By the time they had phoned home and R had sped up to the scene they’d managed to get themselves and their belongings out of the car, so R brought them straight home to me to be plied with hot food and cups of tea – but later father and daughter went back out to meet the tow truck driver, speak to the farmer and watch the recovery process. R’s face when he came back into the house told me that it was probably as well for my peace of mind that I’d stayed home with the Christmas tree – and in fact the following day, when they went to the garage to double-check that nothing important was left in the car, he insisted that I didn’t go because he didn’t want me to see the pile of folded metal that had once been a Nissan Micra.
So this evening, when my current almost total lack of interest in things Christmas combined with the extreme irritation that always attends the positioning of three strings of lights and half a dozen long ribbons and produced a perfect storm of negativity and bad temper, I reminded myself sternly that things could be a whole lot worse.
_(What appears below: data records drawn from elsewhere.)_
(** * signal_generator: delay calculation and feeder loops

    A shallow embedding of [main.c] in its two variants: the continuous
    generator (first translation unit) and the button-gated generator
    (second translation unit).

    - C [float] is IEEE-754 binary32 with round-to-nearest-even, taken from
      the Standard Library's [SpecFloat] at precision 24 and [emax = 128].
    - [uint32_t] is a [Z] in [0, 2^32) with the wrap-around written out.
    - A cast [(uint32_t)f] truncates toward zero; where C leaves the cast
      undefined (NaN, infinities, integral part outside [0, 2^32)) the
      embedding returns [None].
    - The two [main] functions are labelled transition systems over the
      calls they make into the SDK. *)

From Stdlib Require Import ZArith Bool List Lia SpecFloat.
From Stdlib Require Import QArith Qround.
From Stdlib Require Import Reals Lra.
Import ListNotations.

Local Open Scope Z_scope.

(** ** Option monad for computations that may hit undefined behaviour *)

Definition obind {A B : Type} (x : option A) (k : A -> option B) : option B :=
  match x with
  | Some a => k a
  | None => None
  end.

Notation "x <- e ;; k" := (obind e (fun x => k))
  (at level 61, e at next level, right associativity).

(** ** binary32 *)

Definition float32 : Type := spec_float.

Module F32.

Definition prec : Z := 24.
Definition emax : Z := 128.

Definition mul : float32 -> float32 -> float32 := SFmul prec emax.
Definition div : float32 -> float32 -> float32 := SFdiv prec emax.
Definition sub : float32 -> float32 -> float32 := SFsub prec emax.

(** An integer literal, or an integer converted to [float]. *)
Definition of_Z (n : Z) : float32 := binary_normalize prec emax n 0 false.

(** Integral part of a finite float, rounding toward zero. *)
Definition trunc (x : float32) : option Z :=
  match x with
  | S754_zero _ => Some 0
  | S754_finite s m e =>
      let mag := if 0 <=? e then Zpos m * 2 ^ e else Zpos m / 2 ^ (- e) in
      Some (if s then - mag else mag)
  | S754_infinity _ => None
  | S754_nan => None
  end.

(** The cast [(uint32_t)x]. *)
Definition to_uint32 (x : float32) : option Z :=
  n <- trunc x ;;
  if (0 <=? n) && (n <? 2 ^ 32) then Some n else None.

(** The rational denoted by a finite float. *)
Definition to_Q (x : float32) : option Q :=
  match x with
  | S754_zero _ => Some 0%Q
  | S754_finite s m e =>
      let mag := if 0 <=? e then inject_Z (Zpos m * 2 ^ e)
                 else Qmake (Zpos m) (Z.to_pos (2 ^ (- e))) in
      Some (if s then Qopp mag else mag)
  | S754_infinity _ => None
  | S754_nan => None
  end.

End F32.

(** ** uint32_t arithmetic *)

Definition u32_mod : Z := 2 ^ 32.

Definition sub32 (a b : Z) : Z := (a - b) mod u32_mod.

(** ** Signal configuration (identical in both translation units) *)

(** [1000.0f] *)
Definition FREQUENCY_HZ : float32 := S754_finite false 16384000 (-14).
(** [5.0f] *)
Definition PULSE_WIDTH_US : float32 := S754_finite false 10485760 (-21).
(** [5.0f] *)
Definition PHASE_SHIFT_US : float32 := S754_finite false 10485760 (-21).

(** Literals used by the delay calculations. *)

(** [1.0f] *)
Definition lit_1 : float32 := S754_finite false 8388608 (-23).
(** [1e6f] *)
Definition lit_1e6 : float32 := S754_finite false 16000000 (-4).
(** [1e-6f]: the binary32 value nearest to 10^-6. *)
Definition lit_1em6 : float32 := S754_finite false 8796093 (-43).
(** [12.5f], the divider chosen in [main]. *)
Definition lit_12_5 : float32 := S754_finite false 13107200 (-20).

(** The four values handed to the PIO state machine. *)
Record DelaySet : Type := mkDelaySet {
  delay_A : Z;
  delay_B : Z;
  delay_C : Z;
  delay_D : Z
}.

(** The four per-event cycle counts before the overhead is taken off. *)
Record Cycles : Type := mkCycles {
  cycles_A : Z;
  cycles_B : Z;
  cycles_C : Z;
  cycles_D : Z
}.

(** [c > 4 ? c - 4 : 0] on [uint32_t]. *)
Definition sub_overhead (c : Z) : Z :=
  if 4 <? c then sub32 c 4 else 0.

Definition delays_of_cycles (c : Cycles) : DelaySet :=
  {| delay_A := sub_overhead (cycles_A c);
     delay_B := sub_overhead (cycles_B c);
     delay_C := sub_overhead (cycles_C c);
     delay_D := sub_overhead (cycles_D c) |}.

(** ** Memory for the four out-parameters *)

Definition addr : Type := nat.
Definition mem : Type := addr -> Z.

Definition store (m : mem) (p : addr) (v : Z) : mem :=
  fun q => if Nat.eqb q p then v else m q.

(** The four assignments [*delay_A = ...; ... *delay_D = ...;] in order. *)
Definition store_delays (pA pB pC pD : addr) (d : DelaySet) (m : mem) : mem :=
  store (store (store (store m pA (delay_A d)) pB (delay_B d)) pC (delay_C d))
        pD (delay_D d).

(** Calls into the SDK that either variant of [main] makes once the engine
    is configured, with the value the call returned where it has one. *)
Inductive event : Type :=
| EvEnable (on : bool)     (* pio_sm_set_enabled(pio, sm, on) *)
| EvPut (v : Z)            (* pio_sm_put_blocking(pio, sm, v) returned *)
| EvGpio (level : bool)    (* gpio_get(BUTTON_PIN) returned level *)
| EvTime (t : Z)           (* get_absolute_time() returned t microseconds *)
| EvTight.                 (* tight_loop_contents() *)

(** The values pushed to the TX FIFO along a trace, in order. *)
Fixpoint puts (tr : list event) : list Z :=
  match tr with
  | [] => []
  | EvPut v :: tr' => v :: puts tr'
  | _ :: tr' => puts tr'
  end.

Definition quadruple (d : DelaySet) : list Z :=
  [delay_A d; delay_B d; delay_C d; delay_D d].

Definition is_enable (e : event) : bool :=
  match e with
  | EvEnable _ => true
  | _ => false
  end.

(** ** Continuous variant (first translation unit) *)

Module Continuous.

(** Lines 62-74: the direct formula, each event converted on its own. *)
Definition cycles (sys_clk_hz pio_clk_div : float32) : option Cycles :=
  let pio_freq_hz := F32.div sys_clk_hz pio_clk_div in
  let period_us := F32.div lit_1e6 FREQUENCY_HZ in
  let duration_D_us :=
    F32.sub (F32.sub (F32.sub period_us PULSE_WIDTH_US) PHASE_SHIFT_US)
            PULSE_WIDTH_US in
  cA <- F32.to_uint32 (F32.mul PULSE_WIDTH_US (F32.div pio_freq_hz lit_1e6)) ;;
  cB <- F32.to_uint32 (F32.mul PHASE_SHIFT_US (F32.div pio_freq_hz lit_1e6)) ;;
  cC <- F32.to_uint32 (F32.mul PULSE_WIDTH_US (F32.div pio_freq_hz lit_1e6)) ;;
  cD <- F32.to_uint32 (F32.mul duration_D_us (F32.div pio_freq_hz lit_1e6)) ;;
  Some (mkCycles cA cB cC cD).

(** Lines 56-83, as the four values it stores. *)
Definition calculate_delays (sys_clk_hz pio_clk_div : float32)
  : option DelaySet :=
  c <- cycles sys_clk_hz pio_clk_div ;;
  Some (delays_of_cycles c).

(** Lines 56-83, writing through the four pointers. *)
Definition calculate_delays_mem (sys_clk_hz pio_clk_div : float32)
    (pA pB pC pD : addr) (m : mem) : option mem :=
  d <- calculate_delays sys_clk_hz pio_clk_div ;;
  Some (store_delays pA pB pC pD d m).

(** Control points of [main] from line 35 on. [Return] stands for the end
    of the function body after the loop. *)
Inductive pc : Type :=
| Enable
| PutA
| PutB
| PutC
| PutD
| Return.

Section Main.
Variable d : DelaySet.

Inductive step : pc -> event -> pc -> Prop :=
| step_enable : step Enable (EvEnable true) PutA
| step_put_A : step PutA (EvPut (delay_A d)) PutB
| step_put_B : step PutB (EvPut (delay_B d)) PutC
| step_put_C : step PutC (EvPut (delay_C d)) PutD
| step_put_D : step PutD (EvPut (delay_D d)) PutA.

Inductive exec : pc -> list event -> pc -> Prop :=
| exec_nil : forall p, exec p [] p
| exec_cons : forall p e p1 tr p2,
    step p e p1 -> exec p1 tr p2 -> exec p (e :: tr) p2.

(** How many values of the current quadruple are already pushed. *)
Definition phase (p : pc) : nat :=
  match p with
  | PutB => 1
  | PutC => 2
  | PutD => 3
  | _ => 0
  end.
End Main.

(** [main] up to line 32: the system clock read as [uint32_t], converted
    to [float] for the call, and the divider 12.5. *)
Definition main_delays (clk_sys_hz : Z) : option DelaySet :=
  calculate_delays (F32.of_Z clk_sys_hz) lit_12_5.

End Continuous.

(** ** Gated variant (second translation unit) *)

Module Gated.

(** [5 * 1000 * 1000], as [uint64_t]. *)
Definition SIGNAL_DURATION_US : Z := 5 * 1000 * 1000.

Definition u64_mod : Z := 2 ^ 64.

(** SDK: [absolute_time_diff_us(from, to)] is [(int64_t)(to - from)] on
    the two 64-bit microsecond counts. *)
Definition absolute_time_diff_us (from to : Z) : Z :=
  let w := (to - from) mod u64_mod in
  if w <? 2 ^ 63 then w else w - u64_mod.

(** Line 184: the [int64_t] difference is converted to [uint64_t] for the
    comparison with [SIGNAL_DURATION_US]. *)
Definition within_duration (start now : Z) : bool :=
  (absolute_time_diff_us start now) mod u64_mod <? SIGNAL_DURATION_US.

(** Lines 219-223: the three casts. *)
Record PioCycles : Type := mkPioCycles {
  total_pio_cycles : Z;
  pulse_width_cycles : Z;
  phase_shift_cycles : Z
}.

Definition pio_cycles (sys_clk_hz pio_clk_div : float32) : option PioCycles :=
  let pio_clk_hz := F32.div sys_clk_hz pio_clk_div in
  let period_s := F32.div lit_1 FREQUENCY_HZ in
  total <- F32.to_uint32 (F32.mul period_s pio_clk_hz) ;;
  pw <- F32.to_uint32 (F32.mul (F32.mul PULSE_WIDTH_US lit_1em6) pio_clk_hz) ;;
  ps <- F32.to_uint32 (F32.mul (F32.mul PHASE_SHIFT_US lit_1em6) pio_clk_hz) ;;
  Some (mkPioCycles total pw ps).

(** Lines 226-229: D is what is left of the period, in [uint32_t]. *)
Definition event_durations (c : PioCycles) : Cycles :=
  let event_A_duration := pulse_width_cycles c in
  let event_B_duration := phase_shift_cycles c in
  let event_C_duration := pulse_width_cycles c in
  let event_D_duration :=
    sub32 (sub32 (sub32 (total_pio_cycles c) event_A_duration)
                 event_B_duration) event_C_duration in
  mkCycles event_A_duration event_B_duration event_C_duration
           event_D_duration.

Definition cycles (sys_clk_hz pio_clk_div : float32) : option Cycles :=
  c <- pio_cycles sys_clk_hz pio_clk_div ;;
  Some (event_durations c).

(** Lines 215-238, as the four values it stores. *)
Definition calculate_delays (sys_clk_hz pio_clk_div : float32)
  : option DelaySet :=
  c <- cycles sys_clk_hz pio_clk_div ;;
  Some (delays_of_cycles c).

(** Lines 215-238, writing through the four pointers. *)
Definition calculate_delays_mem (sys_clk_hz pio_clk_div : float32)
    (pA pB pC pD : addr) (m : mem) : option mem :=
  d <- calculate_delays sys_clk_hz pio_clk_div ;;
  Some (store_delays pA pB pC pD d m).

(** Control points of [main] from line 171 on; the feeder states carry
    [start_time]. [Return] stands for the end of the function body. *)
Inductive pc : Type :=
| Poll                    (* 174: if (!gpio_get(BUTTON_PIN)) *)
| Enabling                (* 178 *)
| StartTimer              (* 181 *)
| LoopTest (start_time : Z)  (* 184: loop condition *)
| PutA (start_time : Z)   (* 186 *)
| PutB (start_time : Z)   (* 187 *)
| PutC (start_time : Z)   (* 188 *)
| PutD (start_time : Z)   (* 189 *)
| Disabling               (* 193 *)
| WaitRelease             (* 196: loop condition *)
| SpinRelease             (* 198 *)
| SpinIdle                (* 202 *)
| Return.

Definition is_time (t : Z) : Prop := 0 <= t < u64_mod.

Section Main.
Variable d : DelaySet.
Then, feeling duly braced, I had some fizz, took some photos, and went and watched The Bridge.
I continue to be touched by and grateful for all the sweet things that are being said about Roley’s death – so thank you again. A couple of people have asked me how Arthur is coping, and I must say that I’m becoming a little concerned about him.
He was out in the garden when Roley was put to sleep, and though I let him back into the kitchen afterwards, he showed absolutely no interest in Roley, and seemed oblivious to the fact that he had died. Yesterday he seemed slightly unsettled, but that could easily have been due to the kitchen and snug being in turmoil as the old cooker was removed and the new one delivered. Likewise this morning when he seemed unhappy it could have been because the plumber was here fitting the new cooker, and the entire room was covered with tools, cooker parts and packaging.
By this afternoon though, there was no doubt in either R’s or my mind that he is distressed. He has been round the entire ground floor of the house several times, which is unusual for him, and we think he was looking for Roley. We’ve now dismantled the dog crate which has been in the back of my car for the past few weeks, and after I had brought the old towel that’s been in it into the house for washing he came and sniffed me with great care. And this evening, when R and I were trying to work out how to produce a meal on the new cooker, he lay on the sofa in the snug and intently watched every move that we made – again, very unusual behaviour for a hound who normally appears to be happiest when he’s being left strictly alone. We’re giving him an amount of fuss that would usually have him leaving the room in disgust, and he’s accepting it – but I really don’t know what else we can do. I guess that, like us, he will get used to the new reality sooner or later.